Fukushima Diary reported on October 1st that some of the worse hotspots were in found in the “mud in Diet” (0.5 uSv/h) and in front of the Imperial Palace (0.7 uSv/h). Natural background radiation is ten times less. In the same post, M. Mochizuki mentioned that Upper House President Takeo Nishioka (who died of pneumonia early Saturday) nearly fainted at the Diet, that he said that he was suffering from severe canker sore and that he could not sleep recently. Besides, M. Mochizuki reported that M. Nishioka sometimes lost his words at the Diet. Of course, we may dismiss any information or connection with Fukushima as M. Nishioka was already 75 years old and some hotter spots have been found since without any casualty reported. However, when 9 year-old Princess Aiko was taken to the hospital for a cold, I suspected that it was in fact a symptom of low radiation exposure, especially since she is young and therefore more sensitive. These days, the official version from the Imperial Household Agency (IHA) is that she, like M. Nishioka, caught pneumonia. The Diet and Imperial Palace are geographically close in Tokyo. Although I hope that, now that she has left the hospital, she will live on healthily, I would not be surprised if the IHA announced some “unexpected” complications. The members of the Imperial Family must be exemplary and the Imperial couple visited Fukushima, Iwate and Miyagi two months after the nuclear disaster. Now, Emperor Akihito, who has “a fever due to a cold”, contracted bronchitis and had to go to the hospital. His immune system seems weakened, as “he appears to be fatigued and has lost some resistance to fight his illness” – which can be caused by a number of afflictions, including low-level radiation exposure, exacerbated by his old age (77). When he will die, it could be a signal for the Japanese Self-Defense Force to start a coup (Cf. Risk Of Coup In Japan? in SurvivalJapan). It would be quite a scandal if the Emperor was to become the victim of TEPCO and the government, the final straw that could very well serve as an excuse for the ultra-nationalist militaries to grab power.

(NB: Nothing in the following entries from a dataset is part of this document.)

Lemma discard_votes_of_ok S a vs : ∀ s kept,
  counts (sn_Tally s) S (kept ++ vs) → Forall (valid_in S) vs →
  ∃ T, discard_votes_of a vs s = (filter (λ v, v_Signer v ≠ a) vs, with_Tally T s) ∧
    counts T S (kept ++ filter (λ v, v_Signer v ≠ a) vs).
Proof.
  induction vs as [|v vs IH]; intros s kept Hc Hv; cbn [discard_votes_of].
  { exists (sn_Tally s). by rewrite with_Tally_same. }
  apply list.Forall_cons in Hv as [Hv Hvs]. rewrite filter_cons. destruct (Z.eqb_spec (v_Signer v) a) as [Ea|Hn].
  - rewrite decide_False by naive_solver.
    destruct (uncast_counts s S v (kept ++ vs)) as (T & -> & HT); [|done|].
    { eapply counts_perm; [|exact Hc]. symmetry. apply Permutation_middle. }
    destruct (IH (with_Tally T s) kept) as (T' & -> & HT'); [done..|]. by exists T'.
  - rewrite decide_True by done. destruct (IH s (kept ++ [v])) as (T & -> & HT); [by rewrite <-app_assoc|done|].
    exists T. by rewrite <-app_assoc in HT.
Qed.

(** ** A header *)

Lemma ballot_ok_empty S : ballot_ok S [] ∅.
Proof. split; [by intros ? ?%elem_of_nil..|constructor|done]. Qed.

Lemma ballot_ok_filter (P : Vote → Prop) `{!∀ v, Decision (P v)} S vs T :
  (∀ v, v ∈ vs → v_Signer v ∈ S) → (∀ v, v ∈ vs → valid_in S v) → NoDup (pair_of <$> vs) →
  counts T S (filter P vs) → ballot_ok S (filter P vs) T.
Proof.
  intros Hs Hv Hn Hc. split; [| | |done].
  - intros v [_ ?]%list_elem_of_filter. by apply Hs.
  - intros v [_ ?]%list_elem_of_filter. by apply Hv.
  - eapply sublist_NoDup; [exact Hn|]. apply fmap_sublist, sublist_filter.
Qed.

These speculations will need to stand the test of time but I would not be surprised if the number of lung / respiratory diseases spiked, in of course a “non-Fukushima related” yet potentially lethal fashion in weeks to come, especially when officials or public figures are involved. After all, in the United States, “heart attack” is often a code name for drug overdose for this population, so pneumonia, bronchitis and, why not, severe asthma could become the same for radionuclide-induced cancers and acute poisoning (once in lungs, they move on into blood).
Update: Japan Times reported in April that pneumonia cases were on the rise in Tohoku, with a number of patients five to six times higher than the previous year at the same time.